_Problem description_
Report all lines of the data below that hold the word "Require".

Collected data:
--- START ---

(** * File Mover: the rule execution engine of [src/main.ts]

    A shallow embedding of [executeMoveRule], [processFolder] and [moveFile]
    together with a model of the part of the host (the vault, its folder
    handles, [Notice], [console] and [RegExp]) those three methods call.

    - The three methods are computations in a state-and-exception monad over
      a [World]: the file tree and the trace of what the invocation did.
    - The vault is a tree of entries that carry their path and name;
      [getAbstractFileByPath], [createFolder] and [rename] are functions on
      it, and [rename] refuses a destination that exists.
    - A handle names an entry of the tree.  [folder.children] is read from
      the tree each time the loop of [processFolder] comes to it after an
      [await]: the children are those the folder has then.
    - A call of [moveFile] asks the vault for the rename and is not awaited:
      the move is in flight.  The vault settles it, and [moveFile] goes on to
      its report, while the plugin waits at an [await Promise.all].  Which of
      the moves in flight are settled at which [await], and in which order,
      is the host's choice and a parameter; those an [await] waits for are
      settled before it returns.
    - How far the recursion of [processFolder] can go is a parameter too:
      beyond it the call throws.
    - The regular-expression engine is a parameter. *)

From Stdlib Require Import String Ascii List Bool Arith Lia Permutation.
Import ListNotations.
Open Scope string_scope.
Open Scope list_scope.

Set Implicit Arguments.

(** String concatenation, kept apart from list append. *)
Infix "+++" := String.append (right associativity, at level 60).

(** ** Strings and paths *)

Definition slash : ascii := ascii_of_nat 47.

(** The double quote character, used by two of the notices. *)
Definition dquote : string := String (ascii_of_nat 34) EmptyString.

Fixpoint noSlash (s : string) : bool :=
  match s with
  | EmptyString => true
  | String c r => negb (Ascii.eqb c slash) && noSlash r
  end.

(** [splitPath s] cuts [s] at its last slash: the folder part (absent when
    [s] has no slash) and the base name. *)
Fixpoint splitPath (s : string) : option string * string :=
  match s with
  | EmptyString => (None, EmptyString)
  | String c r =>
      match splitPath r with
      | (Some d, b) => (Some (String c d), b)
      | (None, b) =>
          if Ascii.eqb c slash then (Some EmptyString, b) else (None, String c b)
      end
  end.

Definition basename (s : string) : string := snd (splitPath s).

(** The vault's root folder has path ["/"]; entries at the top level have a
    path without any slash. *)
Definition rootPath : string := "/".

Definition parentPath (s : string) : string :=
  match fst (splitPath s) with
  | Some d => d
  | None => rootPath
  end.

(** ** The host's file tree *)

(** Handles as the plugin sees them: every entry carries its full [path] and
    its base [name]; a folder carries its [children] in order. *)
Unset Elimination Schemes.
Inductive TAbstractFile : Type :=
| TFile (path name : string)
| TFolder (path name : string) (children : list TAbstractFile).
Set Elimination Schemes.

Definition path (f : TAbstractFile) : string :=
  match f with TFile p _ => p | TFolder p _ _ => p end.

Definition name (f : TAbstractFile) : string :=
  match f with TFile _ n => n | TFolder _ n _ => n end.

Definition isFolder (f : TAbstractFile) : bool :=
  match f with TFile _ _ => false | TFolder _ _ _ => true end.

Definition children (f : TAbstractFile) : list TAbstractFile :=
  match f with TFile _ _ => [] | TFolder _ _ cs => cs end.

Section TAbstractFile_forall_induction.

Variable P : TAbstractFile -> Prop.
Hypothesis P_file : forall p n, P (TFile p n).
Hypothesis P_folder : forall p n cs, Forall P cs -> P (TFolder p n cs).

Fixpoint TAbstractFile_forall_ind (f : TAbstractFile) : P f :=
  match f with
  | TFile p n => P_file p n
  | TFolder p n cs =>
      P_folder p n
        ((fix all (l : list TAbstractFile) : Forall P l :=
            match l with
            | [] => Forall_nil P
            | c :: r => Forall_cons c (TAbstractFile_forall_ind c) (all r)
            end) cs)
  end.

End TAbstractFile_forall_induction.

(** Modelled from the spec: the host's vault (section 6, "host file-tree
    collaborator"), which is the [obsidian] package and not part of this
    repository.  The vault is the ordered list of the root folder's children. *)
Definition Vault : Type := list TAbstractFile.

Fixpoint firstSome {A B : Type} (f : A -> option B) (l : list A) : option B :=
  match l with
  | [] => None
  | a :: r => match f a with Some b => Some b | None => firstSome f r end
  end.

(** Depth-first search of the entry whose path is [p]. *)
Fixpoint findNode (p : string) (n : TAbstractFile) : option TAbstractFile :=
  if String.eqb (path n) p then Some n
  else match n with
       | TFile _ _ => None
       | TFolder _ _ cs => firstSome (findNode p) cs
       end.

(** The root folder, as a handle. *)
Definition root (v : Vault) : TAbstractFile := TFolder rootPath EmptyString v.

(** Modelled from the spec: [resolve(path) -> entry-or-absent]. *)
Definition getAbstractFileByPath (v : Vault) (p : string) : option TAbstractFile :=
  if String.eqb p rootPath then Some (root v)
  else firstSome (findNode p) v.

Definition isFileAt (p : string) (n : TAbstractFile) : bool :=
  match n with
  | TFile q _ => String.eqb q p
  | TFolder _ _ _ => false
  end.

(** [prune p n] takes the file at path [p] out of the tree below [n]. *)
Fixpoint prune (p : string) (n : TAbstractFile) : TAbstractFile :=
  match n with
  | TFile q m => TFile q m
  | TFolder q m cs =>
      TFolder q m (filter (fun c => negb (isFileAt p c)) (map (prune p) cs))
  end.

Definition pruneVault (p : string) (v : Vault) : Vault :=
  filter (fun c => negb (isFileAt p c)) (map (prune p) v).

(** [graft par x n] appends [x] to the children of the folder at [par]. *)
Fixpoint graft (par : string) (x : TAbstractFile) (n : TAbstractFile) : TAbstractFile :=
  match n with
  | TFile q m => TFile q m
  | TFolder q m cs =>
      let cs' := map (graft par x) cs in
      TFolder q m (if String.eqb q par then cs' ++ [x] else cs')
  end.

Definition graftVault (par : string) (x : TAbstractFile) (v : Vault) : Vault :=
  let v' := map (graft par x) v in
  if String.eqb par rootPath then v' ++ [x] else v'.

Definition Error : Type := string.

Definition parentIsFolder (v : Vault) (p : string) : bool :=
  match getAbstractFileByPath v (parentPath p) with
  | Some (TFolder _ _ _) => true
  | _ => false
  end.

(** Modelled from the spec: [createDirectory(path) -> success-or-error].  The
    call fails when [p] already resolves or when the folder it would be
    created in does not exist. *)
Definition createFolder (v : Vault) (p : string) : Error + Vault :=
  match getAbstractFileByPath v p with
  | Some _ => inl "Folder already exists."
  | None =>
      if parentIsFolder v p
      then inr (graftVault (parentPath p) (TFolder p (basename p) []) v)
      else inl "ENOENT: no such file or directory"
  end.

(** Modelled from the spec: [rename(fileHandle, newPath) -> success-or-error],
    the atomic move of one file, "updating its identity": on success the
    handle's path and name are those of [newPath].  The call fails when the
    file is no longer at its path, when [newPath] already resolves (the
    collision case) and when the folder part of [newPath] is not a folder.
    Only files are moved by the plugin; a folder handle is refused here. *)
Definition rename (v : Vault) (file : TAbstractFile) (newPath : string)
  : Error + (TAbstractFile * Vault) :=
  match file with
  | TFolder _ _ _ => inl "EISDIR: folder moves are not part of this model"
  | TFile p _ =>
      match getAbstractFileByPath v p with
      | Some (TFile _ _) =>
          match getAbstractFileByPath v newPath with
          | Some _ => inl "Destination file already exists!"
          | None =>
              if parentIsFolder v newPath
              then let file' := TFile newPath (basename newPath) in
                   inr (file', graftVault (parentPath newPath) file' (pruneVault p v))
              else inl "ENOENT: no such file or directory"
          end
      | _ => inl "File not found"
      end
  end.

(** ** Observable effects and the computation monad *)

(** What one invocation does to the outside, in the order in which it
    happens.  [CreateFolder] records a call of [vault.createFolder].
    [MoveFile] records a call of [moveFile], which asks the vault for the
    rename and waits; [Rename] records the vault settling that rename, with
    its outcome ([true] when the promise resolves, [false] when it rejects).
    [PatternTest] records a call of [pattern.test], with the path of the
    child it is made for and the string it is given.  [AwaitAll] records an
    [await Promise.all(movePromises)] at the point where it returns, with the
    paths of the files whose moves it has waited for. *)
Inductive Event : Type :=
| Notice (msg : string)
| ConsoleLog (msg : string)
| ConsoleError (msg : string)
| CreateFolder (p : string)
| Rename (from to : string) (ok : bool)
| PatternTest (file subject : string)
| AwaitAll (promises : list string)
| MoveFile (from to : string).
(** * OpenLLM configuration engine: [openllm/_configuration.py]

    A shallow embedding of the configuration schema and binding engine of
    OpenLLM ([LLMConfig], [GenerationConfig], [structure_llm_config] and the
    helpers they use), with the properties its specification states.

    Python dictionaries are finite maps ([gmap string _]): dictionary
    equality in Python ignores insertion order, and so does [=] on [gmap].
    The field tables of a class, where order decides the constructor
    signature, are lists. *)

From stdpp Require Import gmap strings list fin_maps.
From Stdlib Require Import Ascii ZArith QArith_base.

#[local] Set Warnings "-register-all,-clear-no-such-hyp".
#[local] Open Scope string_scope.

(** ** Python values *)

Module Py.

(** The values that travel through the engine: constants of the class
    bodies, keyword arguments, decoded JSON.  A [float] is carried as an
    exact rational; the engine only stores and compares floats. *)
Inductive pyval : Type :=
| VNone
| VBool (b : bool)
| VInt (z : Z)
| VFloat (q : Q)
| VStr (s : string)
| VList (l : list pyval)
| VDict (d : gmap string pyval).

(** [v is None] *)
Definition is_None (v : pyval) : bool :=
  match v with VNone => true | _ => false end.

(** [isinstance(v, dict)] *)
Definition as_dict (v : pyval) : option (gmap string pyval) :=
  match v with VDict d => Some d | _ => None end.

(** [str.upper], on the ASCII letters. *)
Definition ascii_upper (c : ascii) : ascii :=
  let n := nat_of_ascii c in
  if (97 <=? n)%nat && (n <=? 122)%nat then ascii_of_nat (n - 32) else c.

Fixpoint upper (s : string) : string :=
  match s with
  | EmptyString => EmptyString
  | String c s' => String (ascii_upper c) (upper s')
  end.

(** [s.lstrip("_")] *)
Fixpoint lstrip_underscore (s : string) : string :=
  match s with
  | String "_"%char s' => lstrip_underscore s'
  | _ => s
  end.

End Py.
Export Py.

(** ** The merger ([deepmerge.Merger], configured at lines 89-96)

    [config_merger] merges two dictionaries with the "merge" strategy and
    resolves every other pair of values, of equal or of conflicting types,
    with "override". *)

Module Deepmerge.

(** [Merger.value_strategy(path, base, nxt)]: the dictionary strategy
    walks the items of [nxt] and stores each one in [base], merging
    recursively where [base] already holds the key. *)
Fixpoint value_strategy (base nxt : pyval) {struct nxt} : pyval :=
  match base, nxt with
  | VDict b, VDict n =>
      VDict (map_fold (λ k v acc,
               match acc !! k with
               | None => <[k := v]> acc
               | Some u => <[k := value_strategy u v]> acc
               end) b n)
  | _, _ => nxt
  end.
(** The view: [Ok (body, status)] is the response it returns, [Raise e]
    an exception that leaves the view function. *)
Definition render_svg (request : Request) : result (body * Z) :=
  if negb (_is_authorized (header_api_key request))
  then Ok (ErrorBody "Unauthorized", 401%Z)
  else
    match payload_svg_url request with
    | Some (JString svg_url) =>
        if truthy svg_url && _validate_url svg_url
        then
          match render_steps svg_url with
          | Raise e =>
              if is_ValueError e
              then Ok (ErrorBody (exn_text e), 400%Z)
              else if is_GoogleAPIError e || is_OSError e
              then Ok (ErrorBody "Failed to render SVG.", 500%Z)
              else Raise e
          | Ok (blob_name, signed_url, width, height) =>
              pruned <~ snd (_prune_old_files settings (list_blobs world) (utc_now world)) ;;
              Ok (RenderBody signed_url blob_name width height pruned, 200%Z)
          end
        else Ok (ErrorBody "svg_url must be a valid HTTP(S) URL.", 400%Z)
    | _ => Ok (ErrorBody "svg_url must be a valid HTTP(S) URL.", 400%Z)
    end.

Definition health_check : body * Z := (StatusBody "ok", 200%Z).

End Orchestrator.

(** ** Vocabulary of the statements *)

(** What one atom of a pattern can have consumed. *)
Definition atom_accepts (a : atom) (text : pystr) : Prop :=
  forallb (class a) text = true
  /\ match quant a with
     | Once => List.length text = 1%nat
     | Optional => (List.length text <= 1)%nat
     | ZeroOrMore => True
     | OneOrMore => (1 <= List.length text)%nat
     end.

(** The numeric token that [_LENGTH_RE] finds in an attribute starts
    with a minus sign. *)
Definition has_minus_token (raw_value : option pystr) : bool :=
  match raw_value with
  | Some raw_value =>
      match _LENGTH_RE_match raw_value with
      | Some m => startswith (group1 m) (lit "-")
      | None => false
      end
  | None => false
  end.

(** [_parse_svg_length(text)] returns a float equal to [v]. *)
Definition parses_to (text : string) (v : Q) : Prop :=
  exists r, _parse_svg_length (Some (lit text)) = Ok r /\ r == v.


(** A stored object is stale at [cutoff]: its creation time is known
    and strictly earlier. *)
Definition stale (cutoff : Z) (blob : Blob) : bool :=
  match time_created blob with
  | Some created => (created <? cutoff)%Z
  | None => false
  end.

(** The objects a listing yields. *)
Fixpoint listed (listing : list listing_event) : list Blob :=
  match listing with
  | [] => []
  | Listed blob :: listing' => blob :: listed listing'
  | ListingFailure _ :: listing' => listed listing'
  end.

--- END ---

_Output for this exercise_
From Stdlib Require Import String Ascii List Bool Arith Lia Permutation.
From stdpp Require Import gmap strings list fin_maps.
From Stdlib Require Import Ascii ZArith QArith_base.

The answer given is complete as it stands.